▸ Instructions for the task: Below are some records. Reproduce them exactly from their first line through the line with "currentConversation := payload;", inclusive.

====================

Definition chatReducer (state : ChatState) (action : ChatAction) : ChatState :=
  match action with
  | SET_LOADING payload =>
      {| conversations := conversations state;
         currentConversation := currentConversation state;
         isLoading := payload; isTyping := isTyping state; error := error state |}
  | SET_TYPING payload =>
      {| conversations := conversations state;
         currentConversation := currentConversation state;
         isLoading := isLoading state; isTyping := payload; error := error state |}
  | SET_CONVERSATIONS payload =>
      {| conversations := payload;
         currentConversation := currentConversation state;
         isLoading := isLoading state; isTyping := isTyping state;
         error := error state |}
  | ADD_CONVERSATION payload =>
      {| conversations := payload :: conversations state;
         currentConversation := currentConversation state;
         isLoading := isLoading state; isTyping := isTyping state;
         error := error state |}
  | UPDATE_CONVERSATION payload =>
      {| conversations :=
           map (fun conv => if String.eqb (sum_id conv) (sum_id payload)
                            then payload else conv)
               (conversations state);
         currentConversation := currentConversation state;
         isLoading := isLoading state; isTyping := isTyping state;
         error := error state |}
  | REMOVE_CONVERSATION payload =>
      {| conversations :=
           filter (fun conv => sum_id conv ≠ payload) (conversations state);
         currentConversation :=
           if current_is state payload then None else currentConversation state;
         isLoading := isLoading state; isTyping := isTyping state;
         error := error state |}
  | SET_CURRENT_CONVERSATION payload =>
      {| conversations := conversations state;
         currentConversation := payload;
         isLoading := isLoading state; isTyping := isTyping state;
         error := error state |}
  | ADD_MESSAGE conversationId message =>
      match currentConversation state with
      | Some current =>
          if String.eqb (conv_id current) conversationId then
            {| conversations := conversations state;
               currentConversation :=
                 Some {| conv_id := conv_id current;
                         conv_userId := conv_userId current;
                         conv_title := conv_title current;
                         conv_messages := conv_messages current ++ [message];
                         conv_createdAt := conv_createdAt current;
                         conv_updatedAt := conv_updatedAt current |};
               isLoading := isLoading state; isTyping := isTyping state;
               error := error state |}
          else state
      | None => state
      end
  | UPDATE_CURRENT_CONVERSATION payload =>
      {| conversations := conversations state;
         currentConversation := Some payload;
         isLoading := isLoading state; isTyping := isTyping state;
         error := error state |}
  | SET_ERROR payload =>
      {| conversations := conversations state;
         currentConversation := currentConversation state;
         isLoading := false; isTyping := false; error := Some payload |}
  | CLEAR_ERROR =>
      {| conversations := conversations state;
         currentConversation := currentConversation state;
         isLoading := isLoading state; isTyping := isTyping state;
         error := None |}
  end.
(** * The analytic cache and aggregation engine of [src/index.js]

    A shallow embedding of the cache refresher ([fetchAllUnitsData],
    [updateQuantumLiveData]), of the filter resolver and aggregation engine
    ([getQuantumData]) and of the trend engine ([GET /api/quantum/trend]),
    followed by the properties the specification states about them.
    The other handlers of the file are embedded after these: the filter
    lists ([GET /api/quantum/available-filters]), the live view
    ([GET /api/quantum/live]), the paginated reads of the long-term table
    ([GET /api/quality/...]), the password handlers and the allowed
    origins; their properties are read off the code.

    Conventions of the embedding.
    - The remote services are parameters of the definitions that call
      them: the download of a sheet is the function [load], a page of the
      remote table is what [range] returns, the table [login_details] is a
      list of entries.
    - A JavaScript number is an exact rational or [NaN]: the rounding of
      binary64 arithmetic and the infinities are outside the model.  Every
      division of the source is guarded by a [> 0] test on the divisor.
    - A row of a unit's sheet is an object whose own keys are listed in
      [Object.keys] order; objects used as maps by the code ([articleMap],
      [machines], [trendMap], [cachedUnitsData]) are association lists in
      insertion order.
      The order in which [Object.keys] lists integer-like keys and the
      properties inherited from [Object.prototype] are outside the model.
    - The parts of the JavaScript host that depend on the platform (time
      zone, date parsing, string-to-number conversion, Unicode case
      mapping, collation) are the fields of the class [JsHost]; every
      theorem holds for all hosts. *)

From Stdlib Require Import List String Ascii Bool ZArith QArith Qcanon Qround.
From Stdlib Require Import Lia Permutation Sorted Mergesort Orders OrdersEx.
From Stdlib Require Import DecimalString RelationClasses.
Import ListNotations.
(** * 13F dashboard pipeline: a shallow embedding of the checked operations

    The Python sources are embedded function by function.  Dictionaries
    whose iteration order is irrelevant are finite maps, Python sets are
    finite sets, exceptions are an explicit [result] type, and everything
    the code reads from the outside world (environment, HTTP answers, the
    file system, the clock) is an explicit argument. *)

From Stdlib Require Import ZArith String Ascii List Lia Bool.
From Stdlib Require Import Floats.SpecFloat.
From stdpp Require Import gmap strings list fin_maps sorting pretty.

Set Warnings "-register-all,-clear-no-such-hyp".

Open Scope string_scope.
Open Scope list_scope.
Open Scope Z_scope.

(** ** Exceptions and results *)

Inductive exn : Type :=
| ValueError (msg : string)
| TypeError
| AttributeError (attr : string)
| KeyError (key : string)
| OverflowError
| IOError.

Inductive result (A : Type) : Type :=
| Ok (a : A)
| Raise (e : exn).
Arguments Ok {A} a.
Arguments Raise {A} e.

#[global] Instance result_ret : MRet result := fun _ a => Ok a.

#[global] Instance result_bind : MBind result := fun _ _ k r =>
  match r with
  | Ok a => k a
  | Raise e => Raise e
  end.

Definition is_ok {A} (r : result A) : bool :=
  match r with Ok _ => true | Raise _ => false end.

(** ** JSON values as [json.load] returns them

    Objects keep their keys in file order, as Python dictionaries do.
    Numbers are integers; the configuration holds no fractional value
    that the loader inspects. *)

Inductive json : Type :=
| JNull
| JBool (b : bool)
| JNum (z : Z)
| JStr (s : string)
| JArr (items : list json)
| JObj (fields : list (string * json)).

(** Python truthiness of a JSON value ([not v] is its negation). *)
Definition truthy (v : json) : bool :=
  match v with
  | JNull => false
  | JBool b => b
  | JNum z => negb (Z.eqb z 0)
  | JStr s => negb (String.eqb s "")
  | JArr l => match l with [] => false | _ => true end
  | JObj l => match l with [] => false | _ => true end
  end.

====================

▸ Output for this exercise:
Definition chatReducer (state : ChatState) (action : ChatAction) : ChatState :=
  match action with
  | SET_LOADING payload =>
      {| conversations := conversations state;
         currentConversation := currentConversation state;
         isLoading := payload; isTyping := isTyping state; error := error state |}
  | SET_TYPING payload =>
      {| conversations := conversations state;
         currentConversation := currentConversation state;
         isLoading := isLoading state; isTyping := payload; error := error state |}
  | SET_CONVERSATIONS payload =>
      {| conversations := payload;
         currentConversation := currentConversation state;
         isLoading := isLoading state; isTyping := isTyping state;
         error := error state |}
  | ADD_CONVERSATION payload =>
      {| conversations := payload :: conversations state;
         currentConversation := currentConversation state;
         isLoading := isLoading state; isTyping := isTyping state;
         error := error state |}
  | UPDATE_CONVERSATION payload =>
      {| conversations :=
           map (fun conv => if String.eqb (sum_id conv) (sum_id payload)
                            then payload else conv)
               (conversations state);
         currentConversation := currentConversation state;
         isLoading := isLoading state; isTyping := isTyping state;
         error := error state |}
  | REMOVE_CONVERSATION payload =>
      {| conversations :=
           filter (fun conv => sum_id conv ≠ payload) (conversations state);
         currentConversation :=
           if current_is state payload then None else currentConversation state;
         isLoading := isLoading state; isTyping := isTyping state;
         error := error state |}
  | SET_CURRENT_CONVERSATION payload =>
      {| conversations := conversations state;
         currentConversation := payload;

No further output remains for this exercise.